**Supplied records:**
-- Opening Marker --
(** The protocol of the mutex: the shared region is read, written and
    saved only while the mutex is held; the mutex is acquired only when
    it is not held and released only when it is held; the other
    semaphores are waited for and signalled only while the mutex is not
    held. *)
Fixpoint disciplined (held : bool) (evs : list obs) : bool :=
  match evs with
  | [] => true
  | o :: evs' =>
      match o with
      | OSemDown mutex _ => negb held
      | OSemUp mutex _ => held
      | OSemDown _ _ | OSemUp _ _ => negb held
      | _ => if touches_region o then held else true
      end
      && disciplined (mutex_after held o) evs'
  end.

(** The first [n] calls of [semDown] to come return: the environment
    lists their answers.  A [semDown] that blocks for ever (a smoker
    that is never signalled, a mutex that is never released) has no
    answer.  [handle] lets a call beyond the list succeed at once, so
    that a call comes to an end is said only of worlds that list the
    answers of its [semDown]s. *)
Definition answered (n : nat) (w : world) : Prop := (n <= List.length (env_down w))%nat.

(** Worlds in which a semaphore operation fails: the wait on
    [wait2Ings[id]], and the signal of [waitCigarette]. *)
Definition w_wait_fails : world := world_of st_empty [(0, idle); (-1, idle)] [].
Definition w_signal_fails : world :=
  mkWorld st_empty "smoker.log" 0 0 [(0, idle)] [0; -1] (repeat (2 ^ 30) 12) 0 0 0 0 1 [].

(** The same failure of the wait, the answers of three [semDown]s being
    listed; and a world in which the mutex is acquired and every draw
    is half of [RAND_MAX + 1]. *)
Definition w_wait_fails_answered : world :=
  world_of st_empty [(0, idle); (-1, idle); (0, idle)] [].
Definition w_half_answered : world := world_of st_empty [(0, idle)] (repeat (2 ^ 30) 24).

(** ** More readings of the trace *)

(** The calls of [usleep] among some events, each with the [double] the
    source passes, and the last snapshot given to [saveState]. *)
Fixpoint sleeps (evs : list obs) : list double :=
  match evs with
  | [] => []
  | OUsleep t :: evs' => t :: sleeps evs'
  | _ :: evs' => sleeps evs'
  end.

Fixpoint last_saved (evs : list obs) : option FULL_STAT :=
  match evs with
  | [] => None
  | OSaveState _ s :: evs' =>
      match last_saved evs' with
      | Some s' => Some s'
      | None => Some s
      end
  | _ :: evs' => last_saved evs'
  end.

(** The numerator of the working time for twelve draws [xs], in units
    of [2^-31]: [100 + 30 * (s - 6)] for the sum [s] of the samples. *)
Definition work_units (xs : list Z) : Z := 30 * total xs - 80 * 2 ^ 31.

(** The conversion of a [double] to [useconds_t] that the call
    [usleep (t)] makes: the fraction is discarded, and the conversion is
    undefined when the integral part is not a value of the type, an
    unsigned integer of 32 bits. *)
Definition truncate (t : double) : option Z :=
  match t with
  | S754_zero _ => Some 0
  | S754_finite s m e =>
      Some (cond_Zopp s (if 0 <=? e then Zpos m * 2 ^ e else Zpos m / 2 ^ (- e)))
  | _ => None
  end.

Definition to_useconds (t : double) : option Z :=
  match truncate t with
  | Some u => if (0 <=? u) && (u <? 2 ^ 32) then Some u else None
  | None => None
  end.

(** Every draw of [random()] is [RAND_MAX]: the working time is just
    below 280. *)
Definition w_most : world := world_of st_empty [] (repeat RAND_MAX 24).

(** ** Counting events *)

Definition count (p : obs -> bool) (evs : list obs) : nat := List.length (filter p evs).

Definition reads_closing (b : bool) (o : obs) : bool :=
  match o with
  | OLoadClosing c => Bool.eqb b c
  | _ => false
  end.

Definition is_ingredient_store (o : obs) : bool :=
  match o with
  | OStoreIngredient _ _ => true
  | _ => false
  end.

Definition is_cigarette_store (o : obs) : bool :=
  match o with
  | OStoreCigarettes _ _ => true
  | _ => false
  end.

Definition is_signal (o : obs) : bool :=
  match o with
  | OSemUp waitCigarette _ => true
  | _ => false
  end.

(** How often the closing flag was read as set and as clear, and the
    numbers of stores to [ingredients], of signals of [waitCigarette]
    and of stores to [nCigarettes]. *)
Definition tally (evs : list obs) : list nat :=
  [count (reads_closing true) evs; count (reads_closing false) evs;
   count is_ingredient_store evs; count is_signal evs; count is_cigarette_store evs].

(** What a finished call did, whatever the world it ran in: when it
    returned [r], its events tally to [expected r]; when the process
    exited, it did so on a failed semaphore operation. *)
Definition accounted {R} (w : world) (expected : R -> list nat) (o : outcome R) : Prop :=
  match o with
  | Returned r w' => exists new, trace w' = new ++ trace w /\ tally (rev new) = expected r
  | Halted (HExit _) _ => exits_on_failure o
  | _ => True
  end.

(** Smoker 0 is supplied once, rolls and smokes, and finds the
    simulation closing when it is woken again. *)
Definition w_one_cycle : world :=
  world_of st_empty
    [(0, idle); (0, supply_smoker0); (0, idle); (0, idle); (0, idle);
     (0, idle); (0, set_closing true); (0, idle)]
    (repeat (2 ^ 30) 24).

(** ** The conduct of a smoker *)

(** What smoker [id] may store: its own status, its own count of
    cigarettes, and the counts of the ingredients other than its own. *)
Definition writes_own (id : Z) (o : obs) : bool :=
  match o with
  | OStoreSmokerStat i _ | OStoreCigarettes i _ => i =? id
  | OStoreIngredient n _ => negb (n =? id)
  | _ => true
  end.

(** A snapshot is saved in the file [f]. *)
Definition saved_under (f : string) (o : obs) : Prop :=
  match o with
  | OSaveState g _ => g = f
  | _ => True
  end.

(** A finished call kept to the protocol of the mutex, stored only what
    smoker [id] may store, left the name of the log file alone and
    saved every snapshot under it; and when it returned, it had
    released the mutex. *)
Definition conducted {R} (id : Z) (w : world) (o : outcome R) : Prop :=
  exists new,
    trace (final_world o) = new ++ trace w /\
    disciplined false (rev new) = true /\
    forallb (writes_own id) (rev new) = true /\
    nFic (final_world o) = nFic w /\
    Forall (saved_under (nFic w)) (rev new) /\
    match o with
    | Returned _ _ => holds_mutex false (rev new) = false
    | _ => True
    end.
-- Closing Marker --
-- Opening Marker --
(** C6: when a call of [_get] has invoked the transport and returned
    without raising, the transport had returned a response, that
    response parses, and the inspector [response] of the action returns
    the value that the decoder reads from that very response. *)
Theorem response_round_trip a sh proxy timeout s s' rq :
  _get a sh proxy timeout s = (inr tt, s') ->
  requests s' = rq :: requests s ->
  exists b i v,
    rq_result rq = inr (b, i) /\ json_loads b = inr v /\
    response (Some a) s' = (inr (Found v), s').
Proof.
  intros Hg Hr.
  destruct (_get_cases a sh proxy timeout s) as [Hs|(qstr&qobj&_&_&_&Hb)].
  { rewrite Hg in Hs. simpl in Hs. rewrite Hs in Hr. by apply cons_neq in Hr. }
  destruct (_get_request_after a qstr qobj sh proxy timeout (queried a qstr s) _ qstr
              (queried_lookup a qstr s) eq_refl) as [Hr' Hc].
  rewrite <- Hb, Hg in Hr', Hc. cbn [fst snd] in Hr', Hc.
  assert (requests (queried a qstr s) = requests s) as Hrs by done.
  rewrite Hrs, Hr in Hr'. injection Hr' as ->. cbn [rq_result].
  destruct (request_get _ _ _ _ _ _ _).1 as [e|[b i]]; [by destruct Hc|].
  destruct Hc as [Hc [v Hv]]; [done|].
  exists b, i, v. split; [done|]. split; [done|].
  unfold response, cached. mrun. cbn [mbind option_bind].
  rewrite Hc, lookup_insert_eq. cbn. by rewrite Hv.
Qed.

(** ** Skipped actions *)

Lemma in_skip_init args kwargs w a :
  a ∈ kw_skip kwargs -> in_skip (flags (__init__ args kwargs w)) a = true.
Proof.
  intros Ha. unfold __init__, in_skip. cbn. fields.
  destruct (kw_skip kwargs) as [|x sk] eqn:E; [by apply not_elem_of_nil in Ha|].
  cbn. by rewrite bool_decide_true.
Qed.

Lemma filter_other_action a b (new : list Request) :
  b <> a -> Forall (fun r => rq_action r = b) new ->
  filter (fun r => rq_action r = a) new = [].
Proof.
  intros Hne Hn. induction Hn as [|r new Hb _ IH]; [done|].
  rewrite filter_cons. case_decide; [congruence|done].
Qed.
-- Closing Marker --
**Required action:**
In the material, count each line that holds the string "working", and report only how many there are.

**Answer to this task:**
2